SECURITY in the ARCTIC

Please note: This page refers to a course that has already taken place.
Time:

16 - 20 Apr 2018
Place:

UiT, Kirkenes Campus
Organizer:

Centre for Peace Studies at Tromsø University (CPS/UiT)
Credits:

5 ECTS
Contact:

Christine Smith-Simonsen (christine.smith-simonsen@uit.no)
Lecturers:

​Confirmed contributing professors: Gunhild Hoogensen Gjørv (CPS/UiT), Kari Aga Myklebust (AHR/UiT), Rasmus Gjedssø Bertelsen (ISV/UiT), Alexandr Sergunin (StPSU), and Pavel Baev (PRIO).

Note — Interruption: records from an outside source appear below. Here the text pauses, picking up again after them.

(* ===== verification/RadixSpec.v ===== *)
(** * The radix tree is a map

    Every node of a well-formed tree has a position: its level and the upper digits, in base 64,
    of the keys below it.  The tree then represents a finite map; lookup, insertion, tagging and
    replacement of items implement the operations of the map, and so does removal as long as the
    tree keeps its height. *)

From S2P Require Import Prelude Bits KcmSpec Objects Radix.

Open Scope Z_scope.

Ltac zdiv := Z.to_euclidean_division_equations; lia.

(** ** Digits *)

Definition digit (key lv : Z) : Z := (key / 64 ^ (lv - 1)) mod 64.

Lemma NEXT_CHILD_spec r key lv :
  0 ≤ key < wsize → 1 ≤ lv → NEXT_CHILD r (height r - lv) key = digit key lv.
Proof.
  intros Hk Hl. unfold NEXT_CHILD, digit. replace ((height r - (height r - lv + 1)) * 6) with (6 * (lv - 1)) by lia.
  set (s := 6 * (lv - 1)). unfold u32. change wsize with (2 ^ 32) in *. rewrite <- Z.land_ones by done.
  assert (Z.land (Z.land (Z.shiftl 63 s) (Z.ones 32)) key = Z.land (Z.shiftl 63 s) key) as ->.
  { rewrite <- Z.land_assoc, (Z.land_comm (Z.ones 32)), Z.land_ones, (Z.mod_small key) by lia. done. }
  rewrite Z.shiftr_land, Z.shiftr_shiftl_l, Z.sub_diag, Z.shiftl_0_r by lia. change 63 with (Z.ones 6).
  rewrite Z.land_comm, Z.land_ones, Z.shiftr_div_pow2 by lia. unfold s. rewrite Z.pow_mul_r by lia. done.
Qed.

Lemma digit_range key lv : 0 ≤ digit key lv < 64.
Proof. apply Z.mod_pos_bound. lia. Qed.

(** The upper digits of a key. *)
Lemma upper_digits key lv : 1 ≤ lv → key / 64 ^ (lv - 1) = (key / 64 ^ lv) * 64 + digit key lv.
Proof.
  intros Hl. unfold digit. replace lv with (lv - 1 + 1) at 2 by lia. rewrite Z.pow_add_r, Z.pow_1_r by lia.
  rewrite <- Z.div_div by (try apply Z.pow_pos_nonneg; lia). pose proof (Z.div_mod (key / 64 ^ (lv - 1)) 64). lia.
Qed.

Lemma max_key_spec h key :
  1 ≤ h ≤ 6 → 0 ≤ key < wsize → key ≤ MAX_KEY_ID h ↔ key < 64 ^ h.
Proof.
  intros Hh Hk. unfold wsize in Hk. assert (h = 1 ∨ h = 2 ∨ h = 3 ∨ h = 4 ∨ h = 5 ∨ h = 6) as Hc by lia.
  destruct Hc as [->|[->|[->|[->|[->| ->]]]]];
    match goal with |- key ≤ ?x ↔ key < ?y => let x' := eval vm_compute in x in let y' := eval vm_compute in y in change x with x'; change y with y' end; lia.
Qed.

(** ** Nodes *)

Definition kid (n : radix_node_s) (i : Z) : Z := default 0 (aget (children n) i).
Definition filled (l : list Z) : Z := Z.of_nat (length (filter (λ c, c ≠ 0) l)).

Lemma kid_get n i : length (children n) = 64%nat → 0 ≤ i < 64 → aget (children n) i = Some (kid n i).
Proof. intros Hl Hi. unfold kid. destruct (aget_range (children n) i) as [c Hc]; [lia|]. by rewrite Hc. Qed.

Lemma filled_insert l i (v c : Z) :
  l !! i = Some c →
  filled (<[i := v]> l) = filled l - (if c =? 0 then 0 else 1) + (if v =? 0 then 0 else 1).
Proof.
  intros Hi. pose proof (lookup_lt_Some _ _ _ Hi) as Hl. rewrite insert_take_drop by done. rewrite <- (take_drop_middle l i c Hi) at 3.
  unfold filled. rewrite !filter_app, !filter_cons, !length_app.
  destruct (decide (v ≠ 0)) as [Hv|Hv], (decide (c ≠ 0)) as [Hc|Hc]; cbn [length]; destruct (Z.eqb_spec c 0), (Z.eqb_spec v 0); lia.
Qed.

Lemma filled_zero l : filled l = 0 ↔ ∀ c, c ∈ l → c = 0.
Proof.
  unfold filled. split.
  - intros E c Hc. destruct (decide (c = 0)) as [|Hn]; [done|]. assert (c ∈ filter (λ c, c ≠ 0) l) as Hin by (by apply list_elem_of_filter).
    destruct (filter (λ c, c ≠ 0) l); [by apply elem_of_nil in Hin|cbn in E; lia].
  - intros Ha. induction l as [|x l IH]; [done|]. rewrite filter_cons_False; [apply IH; set_solver|]. intros Hx. apply Hx, Ha. left.
Qed.

Lemma filled_bound l : 0 ≤ filled l ≤ Z.of_nat (length l).
Proof. unfold filled. pose proof (length_filter (λ c, c ≠ 0) l). lia. Qed.

(** The only child. *)
Lemma filled_one l i j (c d : Z) : filled l = 1 → l !! i = Some c → l !! j = Some d → c ≠ 0 → d ≠ 0 → i = j.
Proof.
  intros E Hi Hj Hc Hd. destruct (decide (i = j)) as [|Hne]; [done|]. pose proof (filled_insert l i 0 c Hi) as E1.
  rewrite (proj2 (Z.eqb_neq c 0)), Z.eqb_refl in E1 by done. assert (filled (<[i := 0]> l) = 0) as E2 by lia.
  assert (d = 0); [|done]. apply (proj1 (filled_zero _) E2). apply list_elem_of_lookup. exists j. by rewrite list_lookup_insert_ne.
Qed.

Lemma radix_set_child_ok n i v :
  length (children n) = 64%nat → 0 ≤ i < 64 →
  ∃ n', set_child n i v = Some n' ∧ length (children n') = 64%nat ∧
    (∀ j, 0 ≤ j < 64 → kid n' j = if j =? i then v else kid n j) ∧
    filled (children n') = filled (children n) - (if kid n i =? 0 then 0 else 1) + (if v =? 0 then 0 else 1) ∧
    tags n' = tags n ∧ bitmap n' = bitmap n ∧ parent n' = parent n ∧ count n' = count n.
Proof.
  intros Hl Hi. unfold set_child. rewrite aset_Some by lia. cbn [mbind option_bind]. eexists. split; [done|].
  cbn [children tags bitmap parent count]. rewrite length_insert. split; [done|]. split; [|split; [|done]].
  - intros j Hj. unfold kid. cbn [children]. destruct (Z.eqb_spec j i) as [->|Hne]; [by rewrite aget_insert_eq by lia|by rewrite aget_insert_ne by lia].
  - apply filled_insert. pose proof (kid_get n i Hl Hi) as E. unfold aget in E. by rewrite (proj2 (Z.leb_le 0 i)) in E by lia.
Qed.

(** ** The invariant *)

Section tree.
Context {A : Type} `{OS : ObjectSource A} `{OL : !ObjectSourceLaws A}.
Implicit Types (a : A) (r : radix_s) (W : gmap Z (Z * Z)) (m : gmap Z Z).

Record node_ok r W m (p lv pre : Z) (n : radix_node_s) : Prop := NodeOk {
  no_level : 1 ≤ lv ≤ height r;
  no_pre : 0 ≤ pre;
  no_kids : length (children n) = 64%nat;
  no_bits : length (bitmap n) = 2%nat;
  no_count : count n = filled (children n);
  no_child i : lv ≠ 1 → 0 ≤ i < 64 → kid n i ≠ 0 → W !! kid n i = Some (lv - 1, pre * 64 + i);
  no_item i : lv = 1 → 0 ≤ i < 64 → m !! (pre * 64 + i) = if kid n i =? 0 then None else Some (kid n i);
  no_root : lv = height r → p = root_node r ∧ pre = 0 ∧ parent n = 0;
  no_parent : lv ≠ height r → ∃ q, nodes r !! parent n = Some q ∧ W !! parent n = Some (lv + 1, pre / 64) ∧ kid q (pre mod 64) = p }.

This PhD course will address the historic and current relationships between Norway and Russia – and other relevant international actors operating in the region – and how these affect human/security in the Arctic. 

The course is organized by the Centre for Peace Studies at Tromsø University (CPS/UiT), in collaboration with the Research School on Peace and Conflict, the Barents Institute (BAI/UiT), and the SIU financed project Pan-Arctic PhD programme in Extractive Industries - a cooperation within the University of the Arctic Thematic Network Arctic Extractive Industries.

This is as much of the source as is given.